Besides the prediction of the profile, the total demand during the introduction period is predicted. For this prediction, we use the Quantile Regression Forest algorithm. This algorithm does not only predict the expected demand (the mean), but also a full conditional distribution. This full conditional distribution provides insight into the potential uncertainty of the demand of a new product. The QRF algorithm is trained based on the product characteristics as well.
After the preparation phase, the trained algorithms can be used for predicting the demand and profile for new products. The final forecast for the complete introduction period can be obtained by combining the prediction of the profile and the total demand.

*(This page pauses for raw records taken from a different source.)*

Lemma binary_round_floor (p : positive) (e : Z) :
  femin <= e ->
  match binary_round prec emax false p e with
  | S754_finite s mf ef =>
      exists m' e',
        femin <= e' /\ 0 < m' /\ scaled (Zpos p) e < scaled (m' + 1) e' /\
        (e' = femin \/ 2 ^ (prec - 1) <= m') /\
        scaled m' e' <= scaled (Zpos mf) ef
  | _ => True
  end.
Proof.
  intros He. unfold binary_round, shl_align.
  pose proof (FloatFacts.fexp_ge_emin (Zpos (digits2_pos p) + e)) as Hf.
  destruct (fexp prec emax (Zpos (digits2_pos p) + e) - e) as [| d | d] eqn:Hd.
  - apply binary_round_aux_floor; cbn [Zdigits2]; lia.
  - apply binary_round_aux_floor; cbn [Zdigits2]; lia.
  - assert (Hs : scaled (Zpos p) e =
                 scaled (Zpos (Pos.iter xO p d))
                        (fexp prec emax (Zpos (digits2_pos p) + e))).
    { rewrite FloatFacts.iter_xO, FloatFacts.scaled_shift by lia. f_equal. lia. }
    rewrite Hs. apply binary_round_aux_floor; [lia | lia |].
    cbn [Zdigits2]. rewrite FloatFacts.Zdigits2_shiftl.
    replace (Zpos (digits2_pos p) + Zpos d
             + fexp prec emax (Zpos (digits2_pos p) + e))
      with (Zpos (digits2_pos p) + e) by lia.
    lia.
Qed.

(** A float that is at most a value is at most the float the value
    rounds to. *)
Lemma binary_round_ge (p : positive) (e mq eq : Z) :
  femin <= e -> femin <= eq -> 0 < mq < 2 ^ prec ->
  scaled mq eq <= scaled (Zpos p) e ->
  match binary_round prec emax false p e with
  | S754_finite s mf ef => scaled mq eq <= scaled (Zpos mf) ef
  | _ => True
  end.
Proof.
  intros He Heq Hmq Hle.
  pose proof (binary_round_floor p e He) as Hfloor.
  destruct (binary_round prec emax false p e) as [s | s | | s mf ef]; try exact I.
  destruct Hfloor as (m' & e' & He' & Hm' & Hlt & Hfull & Hres).
  apply Z.le_trans with (2 := Hres).
  destruct (Z.le_gt_cases e' eq) as [H | H].
  - replace eq with (e' + (eq - e')) in Hle |- * by lia.
    rewrite <- FloatFacts.scaled_shift in Hle |- * by lia.
    apply FloatFacts.scaled_le; [exact He' |].
    destruct (Z.lt_ge_cases m' (mq * 2 ^ (eq - e'))) as [Hk | Hk]; [| lia].
    exfalso. assert (Hk' : m' + 1 <= mq * 2 ^ (eq - e')) by lia.
    pose proof (FloatFacts.scaled_le _ _ e' He' Hk'). lia.
  - destruct Hfull as [E | Hfull]; [lia |].
    replace e' with (eq + (e' - eq)) by lia.
    rewrite <- FloatFacts.scaled_shift by lia.
    apply FloatFacts.scaled_le; [exact Heq |].
    assert (Hp : 2 ^ 1 <= 2 ^ (e' - eq)) by (apply Z.pow_le_mono_r; lia).
    change (2 ^ 1) with 2 in Hp.
    assert (Hpow : 2 ^ prec = 2 * 2 ^ (prec - 1)) by reflexivity.
    nia.
Qed.

(** ** The order of the floats and their arithmetic *)

Lemma fle_value (x y : pyfloat) :
  fvalid x = true -> fvalid y = true ->
  fle x y = true <->
  exists a b, float_value x = Some a /\ float_value y = Some b /\
              extended_compare a b <> Gt.
Proof.
  intros Vx Vy. unfold fle, SFleb. rewrite SFcompare_value by assumption.
  destruct (float_value x) as [a |], (float_value y) as [b |]; split;
    try discriminate; try (intros (a' & b' & Ha & Hb & _); discriminate).
  - intros H. exists a, b. repeat split.
    destruct (extended_compare a b); discriminate.
  - intros (a' & b' & [= <-] & [= <-] & H).
    destruct (extended_compare a b); congruence.
Qed.



(** The float a sum of two positive floats rounds to is not below the
    first. *)
Lemma fadd_finite_ge (mx : positive) (ex : Z) (my : positive) (ey : Z) :
  bounded prec emax mx ex = true -> bounded prec emax my ey = true ->
  fle (S754_finite false mx ex)
      (fadd (S754_finite false mx ex) (S754_finite false my ey)) = true.
Proof.
  intros Bx By.
  pose proof (FloatFacts.fadd_valid (S754_finite false mx ex) (S754_finite false my ey)
                                    Bx By) as Vr.
  pose proof (FloatFacts.bounded_inv _ _ Bx) as (Hex & Hmx & _).
  pose proof (FloatFacts.bounded_inv _ _ By) as (Hey & _).
  apply fle_value; [exact Bx | exact Vr |].
  rewrite FloatFacts.fadd_finite in *.
  set (ez := Z.min ex ey) in *.
  pose proof (FloatFacts.aligned_false_pos mx ex ez ltac:(unfold ez; lia)) as Px.
  pose proof (FloatFacts.aligned_false_pos my ey ez ltac:(unfold ez; lia)) as Py.
  pose proof (aligned_scaled false mx ex ez ltac:(unfold ez; lia) ltac:(unfold ez; lia))
    as Sx.
  cbn [cond_Zopp] in Sx.
  destruct (aligned false mx ex ez + aligned false my ey ez) as [| p | p] eqn:Hz;
    try lia.
  cbn [binary_normalize] in *.
  pose proof (FloatFacts.binary_round_nonzero false p ez ltac:(unfold ez; lia)) as Hnz.
  pose proof (binary_round_ge p ez (Zpos mx) ex ltac:(unfold ez; lia) Hex
                              ltac:(lia)) as Hge.
  assert (Hle : scaled (Zpos mx) ex <= scaled (Zpos p) ez).
  { rewrite <- Sx. unfold scaled. rewrite <- Hz.
    assert (0 < 2 ^ (ez - femin)) by (apply Z.pow_pos_nonneg; unfold ez; lia). nia. }
  specialize (Hge Hle).
  destruct (binary_round prec emax false p ez) as [s | s | | s mf ef];
    cbn [nonzero_signed] in Hnz; try contradiction; subst s.
  - exists (Finite (scaled (Zpos mx) ex)), PlusInfinity. repeat split. discriminate.
  - eexists. eexists. repeat split. cbn [cond_Zopp extended_compare].
    intros Hgt. apply Z.compare_gt_iff in Hgt. lia.
Qed.

Lemma fle_refl (x : pyfloat) : fle fzero x = true -> fle x x = true.
Proof.
  destruct x as [[] | [] | | [] m e]; try reflexivity; try discriminate.
  intros _. unfold fle, SFleb. cbn [SFcompare]. rewrite Z.compare_refl.
  rewrite Pos.compare_cont_refl. reflexivity.
Qed.

(** Adding a float that is not below zero to a float that is not below
    zero does not lower it. *)
Lemma fadd_ge (x y : pyfloat) :
  fvalid x = true -> fvalid y = true ->
  fle fzero x = true -> fle fzero y = true ->
  fle x (fadd x y) = true.
Proof.
  intros Vx Vy Hx Hy.
  destruct x as [[] | [] | | [] mx ex]; try discriminate Hx;
    destruct y as [[] | [] | | [] my ey]; try discriminate Hy;
    try reflexivity;
    try (apply (fle_refl (S754_finite false mx ex)); reflexivity).
  apply fadd_finite_ge; assumption.
Qed.



(** A number that is at least zero converts to a float that is at least
    zero. *)
Lemma to_float_ge_zero (n : number) (f : pyfloat) :
  num_ge n (NInt 0) = true -> to_float n = inr f -> fle fzero f = true.
Proof.
  intros Hge Hf. pose proof (num_ge_zero_not_lt n Hge) as Hlt.
  destruct n as [z | g]; cbn [to_float] in Hf.
  - unfold num_ge, num_le in Hge. cbn [num_compare] in Hge.
    destruct (Z.compare_spec 0 z); try discriminate Hge.
    + subst z. injection Hf as <-. reflexivity.
    + destruct z as [| q | q]; try lia.
      pose proof (FloatFacts.binary_round_nonzero false q 0
                    ltac:(unfold femin; cbn; lia)) as Hnz.
      unfold float_of_Z in Hf. cbn [binary_normalize] in Hf.
      destruct (binary_round prec emax false q 0) as [s | s | | s m e];
        try contradiction; cbn [nonzero_signed] in Hnz; subst s;
        [discriminate Hf |].
      injection Hf as <-. reflexivity.
  - injection Hf as <-. rewrite num_lt_float_zero in Hlt.
    destruct g as [[] | [] | | [] m e]; try reflexivity; try discriminate Hlt;
      discriminate Hge.
Qed.

Lemma not_negative_cases (a : pyfloat) :
  flt a fzero = false -> a = S754_nan \/ fle fzero a = true.
Proof.
  destruct a as [[] | [] | | [] m e]; intros H; try discriminate H; auto.
Qed.

(** ** Quantities only grow by additions *)

(** X21: [add_item] never lowers a quantity. For an item whose stored
    quantity (or [0.0] when it is absent) is a float that is not below
    zero, and an amount [qty >= 0] that converts, [add_item] succeeds and
    [get_qty] then returns a quantity that is not below the one before:
    the rounding of the sum never goes under the stored float. *)
Theorem add_item_never_lowers
        (w : world) (name : string) (qty : value) (n : number) (f : pyfloat) :
  str_bool (strip name) = true ->
  fvalid (dict_get_default name fzero (stock_data w)) = true ->
  fle fzero (dict_get_default name fzero (stock_data w)) = true ->
  as_number qty = Some n -> number_wf n ->
  num_ge n (NInt 0) = true ->
  to_float n = inr f ->
  exists w' q,
    add_item (VStr name) qty w = (Return tt, w') /\
    get_qty (VStr name) w' = (Return q, w') /\
    fle (dict_get_default name fzero (stock_data w)) q = true.
Proof.
  intros Hs Va Ha Hn Wn Hge Hf.
  eexists. eexists. split; [| split].
  - apply (add_item_run w name qty n f); auto using num_ge_zero_not_lt.
  - rewrite get_qty_run. cbn [stock_data]. rewrite dict_get_set_eq. reflexivity.
  - apply fadd_ge; try assumption.
    + apply (to_float_valid n); assumption.
    + apply (to_float_ge_zero n); assumption.
Qed.

Lemma add_item_never_lowers_witness :
  exists w' q,
    add_item (VStr "apple") (VFloat (float_of_Z 2)) (sample_world []) = (Return tt, w') /\
    get_qty (VStr "apple") w' = (Return q, w') /\
    fle (float_of_Z 8) q = true.
Proof.
  apply (add_item_never_lowers (sample_world []) "apple" (VFloat (float_of_Z 2))
                               (NFloat (float_of_Z 2)) (float_of_Z 2));
    reflexivity.
Defined.

(** ** Rounding from above *)

(** A value that is at most a float rounds to a finite float that is at
    most that float: there is no overflow below a float. *)
Lemma binary_round_aux_le (m e mq eq : Z) :
  0 < m -> femin <= e -> e <= fexp prec emax (Zdigits2 m + e) ->
  femin <= eq -> eq <= emax - prec -> 0 < mq < 2 ^ prec ->
  scaled m e <= scaled mq eq ->
  exists mf ef,
    binary_round_aux prec emax false m e loc_Exact = S754_finite false mf ef /\
    femin <= ef /\ scaled (Zpos mf) ef <= scaled mq eq.
Proof.
  intros Hm He Hcan Heq Hmax Hmq Hle. unfold binary_round_aux.
  pose proof (FloatFacts.shr_fexp_first m e Hm He Hcan) as H1.
  destruct (shr_fexp prec emax m e loc_Exact) as [mrs' e'].
  destruct H1 as (He' & Hpos & Hcan' & Hlow & Hin).
  pose proof (FloatFacts.round_nearest_even_cases mrs') as Hround.
  set (m2 := round_nearest_even (shr_m mrs') (loc_of_shr_record mrs')) in *.
  assert (Hm2 : m2 = shr_m mrs' \/ m2 = shr_m mrs' + 1)
    by (destruct Hround as [-> | [-> _]]; auto).
  assert (Hbound : scaled m2 e' <= scaled mq eq).
  { destruct Hround as [-> | [-> Hi]]; [lia |].
    destruct (Hin Hi) as [Hlt Hfull].
    apply (FloatFacts.round_up_below (shr_m mrs') e' mq eq (scaled m e)); auto. }
  assert (He2 : e' <= fexp prec emax (Zdigits2 m2 + e')).
  { rewrite <- Hcan' at 1. apply FloatFacts.fexp_mono.
    pose proof (FloatFacts.Zdigits2_mono (shr_m mrs') m2 ltac:(lia)). lia. }
  pose proof (FloatFacts.shr_fexp_second (shr_m mrs') m2 e' Hpos He' Hcan' Hm2) as H2.
  pose proof (FloatFacts.shr_fexp_canonical m2 e' loc_Exact ltac:(lia) He2)
    as (_ & _ & Hcan2 & _).
  destruct (shr_fexp prec emax m2 e' loc_Exact) as [mrs'' e'']. cbn [fst snd] in *.
  destruct H2 as (He'' & Hval).
  assert (Hpos2 : 0 < scaled m2 e') by (apply scaled_pos; lia).
  assert (Hpos'' : 0 < shr_m mrs'').
  { unfold scaled in Hval, Hpos2.
    assert (0 < 2 ^ (e'' - femin)) by (apply Z.pow_pos_nonneg; lia). nia. }
  specialize (Hcan2 Hpos'').
  destruct (shr_m mrs'') as [| mf | mf]; try lia.
  rewrite <- Hval in Hbound.
  assert (Hfit : e'' <= eq).
  { destruct (Z.le_gt_cases e'' eq) as [H | H]; [exact H | exfalso].
    cbn [Zdigits2] in Hcan2.
    pose proof (FloatFacts.digits2_pos_bounds mf) as [Dlo _].
    unfold fexp in Hcan2. fold femin in Hcan2.
    replace (Zpos (digits2_pos mf)) with prec in Dlo by lia.
    assert (Hs : scaled (Zpos mf) e'' = scaled (Zpos mf * 2 ^ (e'' - eq)) eq).
    { rewrite FloatFacts.scaled_shift by lia. f_equal. lia. }
    assert (Hp : 2 ^ 1 <= 2 ^ (e'' - eq)) by (apply Z.pow_le_mono_r; lia).
    change (2 ^ 1) with 2 in Hp.
    assert (Hpow : 2 ^ prec = 2 * 2 ^ (prec - 1)) by reflexivity.
    assert (Hk : mq < Zpos mf * 2 ^ (e'' - eq)) by nia.
    pose proof (FloatFacts.scaled_lt _ _ eq Heq Hk). lia. }
  replace (e'' <=? emax - prec) with true by (symmetry; apply Z.leb_le; lia).
  exists mf, e''. repeat split; [exact He'' | lia].
Qed.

Since it is not possible to order or sell half a product, the forecast in each week is rounded towards the closest integer. When new data becomes available from recently introduced products, the algorithms could be trained again. In that case, it will consider the new data, which statistically improves the accuracy of the predictions in the future. Besides predicting the demand, safety stock levels can be determined using the conditional distribution. For example, using quantile 0.9 is equal to a CSL of 90%, which implies a probability of not having a stock out of 90%. This only holds for the prediction of 18 weeks. What the CSL becomes when used in combination with a predicted profile should be investigated.